[[ Input for this task, beginning ]]

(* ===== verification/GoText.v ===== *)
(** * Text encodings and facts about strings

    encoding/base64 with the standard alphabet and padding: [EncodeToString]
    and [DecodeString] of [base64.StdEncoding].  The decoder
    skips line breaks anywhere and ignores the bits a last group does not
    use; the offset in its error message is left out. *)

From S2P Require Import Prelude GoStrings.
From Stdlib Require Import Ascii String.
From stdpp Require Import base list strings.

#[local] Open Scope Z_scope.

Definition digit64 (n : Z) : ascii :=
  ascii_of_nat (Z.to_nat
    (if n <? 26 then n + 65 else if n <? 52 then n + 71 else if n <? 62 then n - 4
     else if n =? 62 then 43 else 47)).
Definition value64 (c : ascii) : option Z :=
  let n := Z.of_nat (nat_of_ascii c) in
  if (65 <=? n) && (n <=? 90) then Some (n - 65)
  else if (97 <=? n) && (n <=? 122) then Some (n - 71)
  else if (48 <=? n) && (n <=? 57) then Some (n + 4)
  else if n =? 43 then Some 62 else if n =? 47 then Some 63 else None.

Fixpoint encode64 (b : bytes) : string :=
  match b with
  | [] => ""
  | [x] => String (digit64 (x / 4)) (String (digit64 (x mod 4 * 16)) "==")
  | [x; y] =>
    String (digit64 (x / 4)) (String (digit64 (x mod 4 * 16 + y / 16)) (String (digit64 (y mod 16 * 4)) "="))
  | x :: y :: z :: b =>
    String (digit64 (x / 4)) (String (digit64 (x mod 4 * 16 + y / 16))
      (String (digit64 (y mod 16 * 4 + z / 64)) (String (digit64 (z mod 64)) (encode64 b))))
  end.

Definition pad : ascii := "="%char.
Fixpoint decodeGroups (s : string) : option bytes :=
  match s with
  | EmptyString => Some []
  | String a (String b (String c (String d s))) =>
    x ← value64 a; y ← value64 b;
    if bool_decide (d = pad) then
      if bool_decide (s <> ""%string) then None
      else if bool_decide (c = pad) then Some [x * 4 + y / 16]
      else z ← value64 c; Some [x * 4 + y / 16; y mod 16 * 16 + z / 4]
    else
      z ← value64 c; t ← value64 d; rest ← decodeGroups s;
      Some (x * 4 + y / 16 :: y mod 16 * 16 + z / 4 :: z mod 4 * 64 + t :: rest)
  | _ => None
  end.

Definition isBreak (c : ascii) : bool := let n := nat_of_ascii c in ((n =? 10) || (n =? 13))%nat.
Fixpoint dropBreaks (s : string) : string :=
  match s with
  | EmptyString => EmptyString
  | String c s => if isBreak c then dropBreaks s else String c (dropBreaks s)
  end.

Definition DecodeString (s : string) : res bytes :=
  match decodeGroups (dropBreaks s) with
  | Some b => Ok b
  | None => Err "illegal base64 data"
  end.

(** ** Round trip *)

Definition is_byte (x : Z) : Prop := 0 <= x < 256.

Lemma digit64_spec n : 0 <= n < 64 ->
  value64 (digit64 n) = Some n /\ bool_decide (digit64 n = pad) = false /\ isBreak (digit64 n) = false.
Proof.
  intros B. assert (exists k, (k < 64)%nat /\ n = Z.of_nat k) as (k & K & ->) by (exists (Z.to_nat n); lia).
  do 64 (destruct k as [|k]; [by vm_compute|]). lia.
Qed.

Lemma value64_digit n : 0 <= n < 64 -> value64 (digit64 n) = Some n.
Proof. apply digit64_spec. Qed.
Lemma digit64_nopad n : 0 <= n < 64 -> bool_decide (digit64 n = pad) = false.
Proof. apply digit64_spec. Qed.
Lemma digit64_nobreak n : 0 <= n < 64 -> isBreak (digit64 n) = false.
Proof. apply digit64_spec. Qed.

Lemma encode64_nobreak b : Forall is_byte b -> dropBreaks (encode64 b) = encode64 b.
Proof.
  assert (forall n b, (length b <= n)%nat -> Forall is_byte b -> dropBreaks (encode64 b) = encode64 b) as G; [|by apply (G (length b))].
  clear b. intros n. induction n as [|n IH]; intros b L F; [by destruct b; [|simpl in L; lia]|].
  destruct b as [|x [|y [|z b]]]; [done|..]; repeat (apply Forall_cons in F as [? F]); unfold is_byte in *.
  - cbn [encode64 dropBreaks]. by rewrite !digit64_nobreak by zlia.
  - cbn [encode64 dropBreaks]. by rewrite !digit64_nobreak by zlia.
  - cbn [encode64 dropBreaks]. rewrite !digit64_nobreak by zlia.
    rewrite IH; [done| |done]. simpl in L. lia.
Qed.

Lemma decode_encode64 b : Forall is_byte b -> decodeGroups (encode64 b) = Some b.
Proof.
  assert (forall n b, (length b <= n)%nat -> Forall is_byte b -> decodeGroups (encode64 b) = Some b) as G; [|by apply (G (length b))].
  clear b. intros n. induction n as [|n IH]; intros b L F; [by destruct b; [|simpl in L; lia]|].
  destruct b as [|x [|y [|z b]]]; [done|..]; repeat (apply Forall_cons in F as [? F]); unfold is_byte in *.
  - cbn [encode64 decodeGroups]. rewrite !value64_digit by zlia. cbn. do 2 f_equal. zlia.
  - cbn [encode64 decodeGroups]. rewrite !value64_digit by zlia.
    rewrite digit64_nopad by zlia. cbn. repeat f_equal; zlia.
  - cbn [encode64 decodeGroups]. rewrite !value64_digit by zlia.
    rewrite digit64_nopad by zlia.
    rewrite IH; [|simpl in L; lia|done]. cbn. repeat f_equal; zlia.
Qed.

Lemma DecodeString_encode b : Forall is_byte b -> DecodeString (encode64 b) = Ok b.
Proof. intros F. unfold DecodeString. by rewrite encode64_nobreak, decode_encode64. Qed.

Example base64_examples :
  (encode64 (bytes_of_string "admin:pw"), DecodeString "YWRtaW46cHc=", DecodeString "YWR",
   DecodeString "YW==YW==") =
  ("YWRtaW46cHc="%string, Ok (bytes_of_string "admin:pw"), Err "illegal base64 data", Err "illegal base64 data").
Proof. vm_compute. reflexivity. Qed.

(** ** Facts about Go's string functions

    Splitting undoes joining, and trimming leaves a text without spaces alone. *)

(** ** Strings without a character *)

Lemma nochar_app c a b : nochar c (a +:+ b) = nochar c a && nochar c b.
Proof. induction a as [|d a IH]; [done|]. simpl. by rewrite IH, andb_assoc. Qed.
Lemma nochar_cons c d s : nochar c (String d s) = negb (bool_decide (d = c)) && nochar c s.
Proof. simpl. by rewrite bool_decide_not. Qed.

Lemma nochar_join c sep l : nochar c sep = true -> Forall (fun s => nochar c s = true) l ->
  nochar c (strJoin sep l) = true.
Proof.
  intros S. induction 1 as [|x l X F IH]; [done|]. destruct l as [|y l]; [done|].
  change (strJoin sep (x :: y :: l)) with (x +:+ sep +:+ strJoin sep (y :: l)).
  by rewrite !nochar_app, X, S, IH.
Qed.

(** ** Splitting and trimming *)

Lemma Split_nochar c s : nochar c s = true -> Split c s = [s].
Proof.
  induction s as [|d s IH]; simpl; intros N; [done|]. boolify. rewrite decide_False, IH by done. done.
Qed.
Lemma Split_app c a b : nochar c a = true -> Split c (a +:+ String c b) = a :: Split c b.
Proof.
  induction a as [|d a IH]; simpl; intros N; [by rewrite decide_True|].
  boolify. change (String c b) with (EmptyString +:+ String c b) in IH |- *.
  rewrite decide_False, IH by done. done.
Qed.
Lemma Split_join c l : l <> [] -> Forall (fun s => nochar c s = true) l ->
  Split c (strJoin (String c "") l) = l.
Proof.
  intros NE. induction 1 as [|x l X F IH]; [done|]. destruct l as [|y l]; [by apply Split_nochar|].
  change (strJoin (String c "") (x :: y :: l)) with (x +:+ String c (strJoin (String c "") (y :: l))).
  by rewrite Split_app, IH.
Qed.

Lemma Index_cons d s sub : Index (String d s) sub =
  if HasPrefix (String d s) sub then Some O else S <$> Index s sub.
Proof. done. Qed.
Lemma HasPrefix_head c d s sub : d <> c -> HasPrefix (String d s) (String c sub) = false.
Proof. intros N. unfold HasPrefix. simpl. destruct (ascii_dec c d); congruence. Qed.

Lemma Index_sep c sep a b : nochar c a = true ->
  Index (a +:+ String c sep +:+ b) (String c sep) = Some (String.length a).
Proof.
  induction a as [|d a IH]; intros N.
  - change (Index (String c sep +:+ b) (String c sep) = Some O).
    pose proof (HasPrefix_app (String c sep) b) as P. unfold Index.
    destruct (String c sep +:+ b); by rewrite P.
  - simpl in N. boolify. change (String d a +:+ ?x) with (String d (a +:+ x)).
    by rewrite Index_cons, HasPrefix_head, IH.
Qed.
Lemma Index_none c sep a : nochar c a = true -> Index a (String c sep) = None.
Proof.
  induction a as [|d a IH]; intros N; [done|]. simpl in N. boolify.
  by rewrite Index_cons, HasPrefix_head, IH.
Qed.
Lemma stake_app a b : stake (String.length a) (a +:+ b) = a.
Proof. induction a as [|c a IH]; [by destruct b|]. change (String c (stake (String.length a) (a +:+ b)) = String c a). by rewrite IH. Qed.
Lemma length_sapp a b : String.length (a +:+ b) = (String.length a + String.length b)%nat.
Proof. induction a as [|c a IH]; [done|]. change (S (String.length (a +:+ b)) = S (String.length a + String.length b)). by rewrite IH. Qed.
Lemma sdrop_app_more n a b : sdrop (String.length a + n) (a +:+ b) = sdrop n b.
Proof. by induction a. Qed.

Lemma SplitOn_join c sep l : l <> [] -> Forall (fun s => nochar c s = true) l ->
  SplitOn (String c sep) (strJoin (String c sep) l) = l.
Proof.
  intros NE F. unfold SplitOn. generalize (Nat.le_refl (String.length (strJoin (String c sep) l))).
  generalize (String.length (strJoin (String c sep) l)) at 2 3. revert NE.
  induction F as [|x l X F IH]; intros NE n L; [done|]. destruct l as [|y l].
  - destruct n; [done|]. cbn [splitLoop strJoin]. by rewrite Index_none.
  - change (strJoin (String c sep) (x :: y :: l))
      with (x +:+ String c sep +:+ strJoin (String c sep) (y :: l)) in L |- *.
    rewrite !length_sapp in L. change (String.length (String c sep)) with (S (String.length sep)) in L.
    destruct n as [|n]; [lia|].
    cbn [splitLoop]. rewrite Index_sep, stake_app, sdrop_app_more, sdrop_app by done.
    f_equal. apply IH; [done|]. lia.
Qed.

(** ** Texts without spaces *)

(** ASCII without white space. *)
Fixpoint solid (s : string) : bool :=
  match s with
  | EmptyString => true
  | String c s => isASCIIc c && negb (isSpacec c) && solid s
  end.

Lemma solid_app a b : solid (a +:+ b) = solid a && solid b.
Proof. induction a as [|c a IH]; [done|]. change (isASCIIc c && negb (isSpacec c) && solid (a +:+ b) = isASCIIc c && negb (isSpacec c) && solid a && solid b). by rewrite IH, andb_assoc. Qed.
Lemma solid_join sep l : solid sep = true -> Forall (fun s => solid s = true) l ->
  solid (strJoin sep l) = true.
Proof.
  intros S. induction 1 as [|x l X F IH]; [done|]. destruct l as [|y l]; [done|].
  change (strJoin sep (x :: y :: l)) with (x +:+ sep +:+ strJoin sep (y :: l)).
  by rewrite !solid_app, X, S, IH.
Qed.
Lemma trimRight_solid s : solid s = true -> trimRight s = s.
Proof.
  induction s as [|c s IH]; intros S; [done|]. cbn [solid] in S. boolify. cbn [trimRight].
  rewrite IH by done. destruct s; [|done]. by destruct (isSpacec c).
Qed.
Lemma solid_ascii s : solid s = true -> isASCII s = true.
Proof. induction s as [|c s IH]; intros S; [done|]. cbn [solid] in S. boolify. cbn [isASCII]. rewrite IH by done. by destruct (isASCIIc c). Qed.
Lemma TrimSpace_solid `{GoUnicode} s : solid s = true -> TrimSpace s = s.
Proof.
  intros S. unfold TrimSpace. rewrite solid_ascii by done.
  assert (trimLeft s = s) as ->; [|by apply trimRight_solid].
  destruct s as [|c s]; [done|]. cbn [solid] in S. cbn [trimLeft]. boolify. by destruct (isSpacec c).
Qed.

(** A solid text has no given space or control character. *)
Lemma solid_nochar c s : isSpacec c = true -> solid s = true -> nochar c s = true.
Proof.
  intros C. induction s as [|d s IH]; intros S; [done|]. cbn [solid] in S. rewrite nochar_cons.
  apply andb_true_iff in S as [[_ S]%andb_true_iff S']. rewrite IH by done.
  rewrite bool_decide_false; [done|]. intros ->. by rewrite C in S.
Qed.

[[ Input for this task, end ]]

Problem: From the start of the data to the line that holds "From stdpp Require Import base list strings.", retype each line exactly, with both ends included.

Response:
(* ===== verification/GoText.v ===== *)
(** * Text encodings and facts about strings

    encoding/base64 with the standard alphabet and padding: [EncodeToString]
    and [DecodeString] of [base64.StdEncoding].  The decoder
    skips line breaks anywhere and ignores the bits a last group does not
    use; the offset in its error message is left out. *)

From S2P Require Import Prelude GoStrings.
From Stdlib Require Import Ascii String.
From stdpp Require Import base list strings.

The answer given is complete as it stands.